Così i consiglieri comunali lucchesi dei gruppi PD, Lucca Futura, Sinistra con Lucca-Sinistra civica ecologista.
“Ci riferiamo in particolare a Carlo Fusi, ex candidato della lista di centrodestra per Barsanti, che afferma in un recente video facebook di aver ricevuto il 1 luglio un'aggressione fisica, da parte di un presunto braccio destro di "Offendere Lucca", forza politica di maggioranza, guidata da uno "sceriffo" - sottolineano i consiglieri - Non occorre molta fantasia per capire che i riferimenti sono a Difendere Lucca e Barsanti. Tutto questo è molto preoccupante: le prime notizie si ebbe tra i commenti di un post del sindaco del 14 luglio, poi parzialmente cancellati.
Tra i fatti denunciati, anche minacce agli amici dell'aggredito, e anche, durante una riunione in Comune alla presenza del capo di gabinetto, intimidazioni a una cittadina animalista, anche in questo caso per prevenire polemiche pubbliche contro l'amministrazione.
Le affermazioni riferite indirettamente all'associazione Difendere Lucca, al suo capo politico ed ad alcuni suoi esponenti, sono molto gravi, soprattutto perché la lista Difendere Lucca, accusata di perpetrare violenze e spedizioni punitive e minacce, esprime tre consiglieri comunali di maggioranza e due assessori della Giunta Pardini.
Riteniamo che, di fronte a quanto detto pubblicamente, da un ex candidato di questa maggioranza, debbano esserci dei chiarimenti.
Ci chiediamo: Il Sindaco è a conoscenza di tali avvenimenti e, in caso affermativo, è in grado di smentire che i fatti come descritti nel video siano avvenuti?
Ove si tratti di affermazioni non veritiere e dunque calunnionse, ha intenzione di prendere provvedimenti atti a tutelare l'immagine sua e della Giunta, che esprime due componenti del movimento Difendere Lucca?
L'assessore allo Sport, capo politico del movimento Difendere Lucca, ha provveduto a fare lo stesso?

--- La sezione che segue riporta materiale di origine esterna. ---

(* ===== verification/Stored.v ===== *)
(** * From one run to the next, across a restart

    The status a run of the executor (internal/reconciler/executor.go) leaves in the cluster is all that the next
    process knows of it.  This file follows it: what the stored status says after a run, whichever of its writes
    failed, and how startup spreading (spreading.go, factory.go) reads it after a restart.  The in-memory resource and
    the stored status are parts of the world; repositories and organizations are two instances of one interface. *)
From S2P Require Import Prelude GoErrors Config Spreading Conditions Executor Requeue ApiTypes RulesetMerge RulesetResolve IdResolver ClientFactory Rely Factory Startup Apply.

(** ** Resources whose status is written back *)
Class StatusObject (R Status AC : Type) {KH : K8sHelpers} := {
  so_Meta : R → ObjectMeta;
  so_Status : R → Status;
  so_Conditions : Status → list Condition;
  so_Observed : Status → option (gmap string Z);
  so_BuildStatusApplyConfig : R → ResourceApplyConfiguration AC;
  so_read : AC → Status;
  so_spreadable : R → SpreadableResource;
  (* what is sent, and what spreading looks at *)
  sent_status r : ∃ ac, rac_Status (so_BuildStatusApplyConfig r) = Some ac ∧ so_Conditions (so_read ac) = so_Conditions (so_Status r) ∧
    so_Observed (so_read ac) = stored_generations (so_Observed (so_Status r));
  spreadable_status r : so_spreadable r = {|
    Spreading.GetGeneration := Generation (so_Meta r); GetObservedGeneration := conditions_generation (so_Conditions (so_Status r));
    GetObservedSubResourceGenerations := so_Observed (so_Status r); IsHealthy := conditions_healthy (so_Conditions (so_Status r));
    Deleted := bool_decide (is_Some (DeletionTimestamp (so_Meta r))) |}
}.

#[export] Program Instance repository_status {KH : K8sHelpers} : StatusObject Repository RepositoryStatus RepositoryStatusApplyConfiguration := {|
  so_Meta := r_Meta; so_Status := r_Status; so_Conditions := rst_Conditions; so_Observed := rst_ObservedSubResourceGenerations;
  so_BuildStatusApplyConfig := repo_BuildStatusApplyConfig; so_read := read_RepositoryStatus; so_spreadable := spreadable_repo |}.
Next Obligation.
  intros KH r. pose proof (repo_status_read r) as H. destruct (rac_Status _) as [ac|]; [|done]. injection H as _ Hc _ Ho. by exists ac.
Qed.
Next Obligation. done. Qed.

#[export] Program Instance organization_status {KH : K8sHelpers} : StatusObject Organization OrganizationStatus OrganizationStatusApplyConfiguration := {|
  so_Meta := o_Meta; so_Status := o_Status; so_Conditions := ost_Conditions; so_Observed := ost_ObservedSubResourceGenerations;
  so_BuildStatusApplyConfig := org_BuildStatusApplyConfig; so_read := read_OrganizationStatus; so_spreadable := spreadable_org |}.
Next Obligation.
  intros KH r. pose proof (org_status_read r) as H. destruct (rac_Status _) as [ac|]; [|done]. injection H as Hc Ho. by exists ac.
Qed.
Next Obligation. done. Qed.

(** ** The world of a run: the resource in memory, and its status in the cluster *)
Section Store.
Context {W R Status AC : Type} {KH : K8sHelpers} {KL : K8sHelpersLaws KH} {SO : StatusObject R Status AC} {HE : Env W} {EL : EnvLaws HE}.

Class StatusStore := {
  memory : W → R;
  stored : W → Status;
  memory_conditions w : GetConditions (resource w) = so_Conditions (so_Status (memory w));
  memory_observed w : ObservedSubResourceGeneration (resource w) = so_Observed (so_Status (memory w));
  (* an accepted write replaces the stored status by what was sent, a rejected one changes nothing *)
  status_applied w w' : apply_status_config w = (None, w') →
    ∃ ac, rac_Status (so_BuildStatusApplyConfig (memory w)) = Some ac ∧ stored w' = so_read ac;
  status_rejected w err w' : apply_status_config w = (Some err, w') → stored w' = stored w;
  metadata_stored ls fs w : stored (apply_metadata_config ls fs w).2 = stored w;
  set_resource_stored r w : stored (set_resource r w) = stored w
}.
Context {SS : StatusStore}.

Lemma applied_status w w' :
  apply_status_config w = (None, w') →
  so_Conditions (stored w') = GetConditions (resource w) ∧
  so_Observed (stored w') = stored_generations (ObservedSubResourceGeneration (resource w)).
Proof.
  intros (ac & Hac & Hst)%status_applied. destruct (sent_status (memory w)) as (ac' & Hac' & Hc & Ho).
  rewrite Hac in Hac'. injection Hac' as <-. by rewrite Hst, memory_conditions, memory_observed.
Qed.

Se, invece tali affermazioni corrispondessero, anche solo parzialmente, al vero - noi ovviamente ci auguriamo di no! - quali provvedimenti il Sindaco intende prendere al fine di tutelare l’onorabilità dell’amministrazione e della maggioranza consiliare che lo sostiene? Auspichiamo, da parte di Pardini, finalmente un atteggiamento diverso da quello invece mantenuto dal sindaco quando è stato reso noto che Barsanti ha partecipato ad un'iniziativa pubblica, in uno spazio comunale, alla presenza online del pregiudicato Palmeri: e non possiamo che esprimere disagio per il ripetersi di accadimenti, che originano tutti dall'estremismo di destra determinante per la vittoria di Pardini, e che rendono il clima cittadino tutt’altro che sereno”.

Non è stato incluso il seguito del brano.